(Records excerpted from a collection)
== Segment start ==
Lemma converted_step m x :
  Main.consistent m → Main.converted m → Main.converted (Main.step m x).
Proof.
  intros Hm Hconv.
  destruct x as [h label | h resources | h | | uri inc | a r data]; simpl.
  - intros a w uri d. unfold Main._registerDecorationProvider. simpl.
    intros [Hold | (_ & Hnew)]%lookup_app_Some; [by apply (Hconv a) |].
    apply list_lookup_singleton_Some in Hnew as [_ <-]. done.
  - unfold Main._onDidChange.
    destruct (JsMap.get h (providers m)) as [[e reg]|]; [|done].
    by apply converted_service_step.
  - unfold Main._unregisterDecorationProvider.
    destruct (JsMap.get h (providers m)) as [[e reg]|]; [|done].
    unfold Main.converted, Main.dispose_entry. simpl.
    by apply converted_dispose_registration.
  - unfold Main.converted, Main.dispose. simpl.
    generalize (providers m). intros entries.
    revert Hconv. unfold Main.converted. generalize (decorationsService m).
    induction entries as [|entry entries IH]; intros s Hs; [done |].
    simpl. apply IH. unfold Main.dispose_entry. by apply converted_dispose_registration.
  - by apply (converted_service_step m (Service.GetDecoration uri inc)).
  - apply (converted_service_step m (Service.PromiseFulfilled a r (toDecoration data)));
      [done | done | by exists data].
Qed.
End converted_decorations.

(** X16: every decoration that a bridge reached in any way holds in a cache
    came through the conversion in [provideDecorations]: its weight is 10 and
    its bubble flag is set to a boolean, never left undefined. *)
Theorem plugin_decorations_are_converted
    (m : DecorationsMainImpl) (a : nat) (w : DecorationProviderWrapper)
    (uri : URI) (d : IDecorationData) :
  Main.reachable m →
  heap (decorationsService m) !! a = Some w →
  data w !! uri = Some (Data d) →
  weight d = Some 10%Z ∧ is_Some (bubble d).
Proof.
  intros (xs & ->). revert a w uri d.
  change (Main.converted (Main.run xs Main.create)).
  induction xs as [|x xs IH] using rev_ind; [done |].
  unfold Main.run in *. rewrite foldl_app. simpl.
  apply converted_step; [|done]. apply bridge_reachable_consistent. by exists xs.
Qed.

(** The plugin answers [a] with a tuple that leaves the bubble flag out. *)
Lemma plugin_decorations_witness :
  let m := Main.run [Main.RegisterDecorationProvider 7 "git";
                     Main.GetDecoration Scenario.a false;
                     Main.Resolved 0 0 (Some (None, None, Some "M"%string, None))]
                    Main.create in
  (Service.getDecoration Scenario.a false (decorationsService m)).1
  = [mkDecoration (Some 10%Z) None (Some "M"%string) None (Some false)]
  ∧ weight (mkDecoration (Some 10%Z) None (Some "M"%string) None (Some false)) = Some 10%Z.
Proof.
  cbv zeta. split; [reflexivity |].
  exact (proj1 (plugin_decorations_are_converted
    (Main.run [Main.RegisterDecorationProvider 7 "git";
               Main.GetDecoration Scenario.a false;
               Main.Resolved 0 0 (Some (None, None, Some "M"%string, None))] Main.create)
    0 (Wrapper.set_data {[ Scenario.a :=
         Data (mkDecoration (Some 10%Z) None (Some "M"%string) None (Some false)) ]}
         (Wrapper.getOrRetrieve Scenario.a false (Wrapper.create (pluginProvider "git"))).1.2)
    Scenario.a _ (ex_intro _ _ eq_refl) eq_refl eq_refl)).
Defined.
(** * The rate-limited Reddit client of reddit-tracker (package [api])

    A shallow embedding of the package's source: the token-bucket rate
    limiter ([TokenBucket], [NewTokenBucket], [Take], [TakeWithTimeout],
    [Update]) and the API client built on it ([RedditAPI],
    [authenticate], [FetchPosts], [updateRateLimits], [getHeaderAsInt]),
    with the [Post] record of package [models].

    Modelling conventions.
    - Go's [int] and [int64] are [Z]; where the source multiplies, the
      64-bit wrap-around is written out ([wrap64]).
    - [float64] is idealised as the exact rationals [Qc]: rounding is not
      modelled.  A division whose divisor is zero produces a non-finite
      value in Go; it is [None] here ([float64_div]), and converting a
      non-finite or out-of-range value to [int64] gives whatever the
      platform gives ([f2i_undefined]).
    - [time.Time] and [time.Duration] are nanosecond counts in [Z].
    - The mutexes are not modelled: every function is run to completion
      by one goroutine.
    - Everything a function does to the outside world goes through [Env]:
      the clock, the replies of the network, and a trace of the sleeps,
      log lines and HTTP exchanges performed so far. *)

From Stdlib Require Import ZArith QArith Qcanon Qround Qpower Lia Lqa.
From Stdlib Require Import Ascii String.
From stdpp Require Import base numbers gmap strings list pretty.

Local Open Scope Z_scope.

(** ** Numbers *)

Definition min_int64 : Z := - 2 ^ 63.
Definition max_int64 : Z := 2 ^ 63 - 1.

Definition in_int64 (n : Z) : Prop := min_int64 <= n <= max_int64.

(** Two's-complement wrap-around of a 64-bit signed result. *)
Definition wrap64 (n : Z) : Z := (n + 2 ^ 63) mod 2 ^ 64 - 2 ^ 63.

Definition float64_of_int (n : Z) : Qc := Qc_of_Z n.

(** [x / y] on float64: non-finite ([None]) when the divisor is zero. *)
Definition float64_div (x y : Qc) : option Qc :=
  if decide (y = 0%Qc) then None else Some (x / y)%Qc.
== Segment end ==
Instructions to follow -
Print each entry precisely. Include every line.

The completed task -
Lemma converted_step m x :
  Main.consistent m → Main.converted m → Main.converted (Main.step m x).
Proof.
  intros Hm Hconv.
  destruct x as [h label | h resources | h | | uri inc | a r data]; simpl.
  - intros a w uri d. unfold Main._registerDecorationProvider. simpl.
    intros [Hold | (_ & Hnew)]%lookup_app_Some; [by apply (Hconv a) |].
    apply list_lookup_singleton_Some in Hnew as [_ <-]. done.
  - unfold Main._onDidChange.
    destruct (JsMap.get h (providers m)) as [[e reg]|]; [|done].
    by apply converted_service_step.
  - unfold Main._unregisterDecorationProvider.
    destruct (JsMap.get h (providers m)) as [[e reg]|]; [|done].
    unfold Main.converted, Main.dispose_entry. simpl.
    by apply converted_dispose_registration.
  - unfold Main.converted, Main.dispose. simpl.
    generalize (providers m). intros entries.
    revert Hconv. unfold Main.converted. generalize (decorationsService m).
    induction entries as [|entry entries IH]; intros s Hs; [done |].
    simpl. apply IH. unfold Main.dispose_entry. by apply converted_dispose_registration.
  - by apply (converted_service_step m (Service.GetDecoration uri inc)).
  - apply (converted_service_step m (Service.PromiseFulfilled a r (toDecoration data)));
      [done | done | by exists data].
Qed.
End converted_decorations.

(** X16: every decoration that a bridge reached in any way holds in a cache
    came through the conversion in [provideDecorations]: its weight is 10 and
    its bubble flag is set to a boolean, never left undefined. *)
Theorem plugin_decorations_are_converted
    (m : DecorationsMainImpl) (a : nat) (w : DecorationProviderWrapper)
    (uri : URI) (d : IDecorationData) :
  Main.reachable m →
  heap (decorationsService m) !! a = Some w →
  data w !! uri = Some (Data d) →
  weight d = Some 10%Z ∧ is_Some (bubble d).
Proof.
  intros (xs & ->). revert a w uri d.
  change (Main.converted (Main.run xs Main.create)).
  induction xs as [|x xs IH] using rev_ind; [done |].
  unfold Main.run in *. rewrite foldl_app. simpl.
  apply converted_step; [|done]. apply bridge_reachable_consistent. by exists xs.
Qed.

(** The plugin answers [a] with a tuple that leaves the bubble flag out. *)
Lemma plugin_decorations_witness :
  let m := Main.run [Main.RegisterDecorationProvider 7 "git";
                     Main.GetDecoration Scenario.a false;
                     Main.Resolved 0 0 (Some (None, None, Some "M"%string, None))]
                    Main.create in
  (Service.getDecoration Scenario.a false (decorationsService m)).1
  = [mkDecoration (Some 10%Z) None (Some "M"%string) None (Some false)]
  ∧ weight (mkDecoration (Some 10%Z) None (Some "M"%string) None (Some false)) = Some 10%Z.
Proof.
  cbv zeta. split; [reflexivity |].
  exact (proj1 (plugin_decorations_are_converted
    (Main.run [Main.RegisterDecorationProvider 7 "git";
               Main.GetDecoration Scenario.a false;
               Main.Resolved 0 0 (Some (None, None, Some "M"%string, None))] Main.create)
    0 (Wrapper.set_data {[ Scenario.a :=
         Data (mkDecoration (Some 10%Z) None (Some "M"%string) None (Some false)) ]}
         (Wrapper.getOrRetrieve Scenario.a false (Wrapper.create (pluginProvider "git"))).1.2)
    Scenario.a _ (ex_intro _ _ eq_refl) eq_refl eq_refl)).
Defined.
(** * The rate-limited Reddit client of reddit-tracker (package [api])

    A shallow embedding of the package's source: the token-bucket rate
    limiter ([TokenBucket], [NewTokenBucket], [Take], [TakeWithTimeout],
    [Update]) and the API client built on it ([RedditAPI],
    [authenticate], [FetchPosts], [updateRateLimits], [getHeaderAsInt]),
    with the [Post] record of package [models].

    Modelling conventions.
    - Go's [int] and [int64] are [Z]; where the source multiplies, the
      64-bit wrap-around is written out ([wrap64]).
    - [float64] is idealised as the exact rationals [Qc]: rounding is not
      modelled.  A division whose divisor is zero produces a non-finite
      value in Go; it is [None] here ([float64_div]), and converting a
      non-finite or out-of-range value to [int64] gives whatever the
      platform gives ([f2i_undefined]).
    - [time.Time] and [time.Duration] are nanosecond counts in [Z].
    - The mutexes are not modelled: every function is run to completion
      by one goroutine.
    - Everything a function does to the outside world goes through [Env]:
      the clock, the replies of the network, and a trace of the sleeps,
      log lines and HTTP exchanges performed so far. *)

From Stdlib Require Import ZArith QArith Qcanon Qround Qpower Lia Lqa.
From Stdlib Require Import Ascii String.
From stdpp Require Import base numbers gmap strings list pretty.

Local Open Scope Z_scope.

(** ** Numbers *)

Definition min_int64 : Z := - 2 ^ 63.
Definition max_int64 : Z := 2 ^ 63 - 1.

Definition in_int64 (n : Z) : Prop := min_int64 <= n <= max_int64.

(** Two's-complement wrap-around of a 64-bit signed result. *)
Definition wrap64 (n : Z) : Z := (n + 2 ^ 63) mod 2 ^ 64 - 2 ^ 63.

Definition float64_of_int (n : Z) : Qc := Qc_of_Z n.

(** [x / y] on float64: non-finite ([None]) when the divisor is zero. *)
Definition float64_div (x y : Qc) : option Qc :=
  if decide (y = 0%Qc) then None else Some (x / y)%Qc.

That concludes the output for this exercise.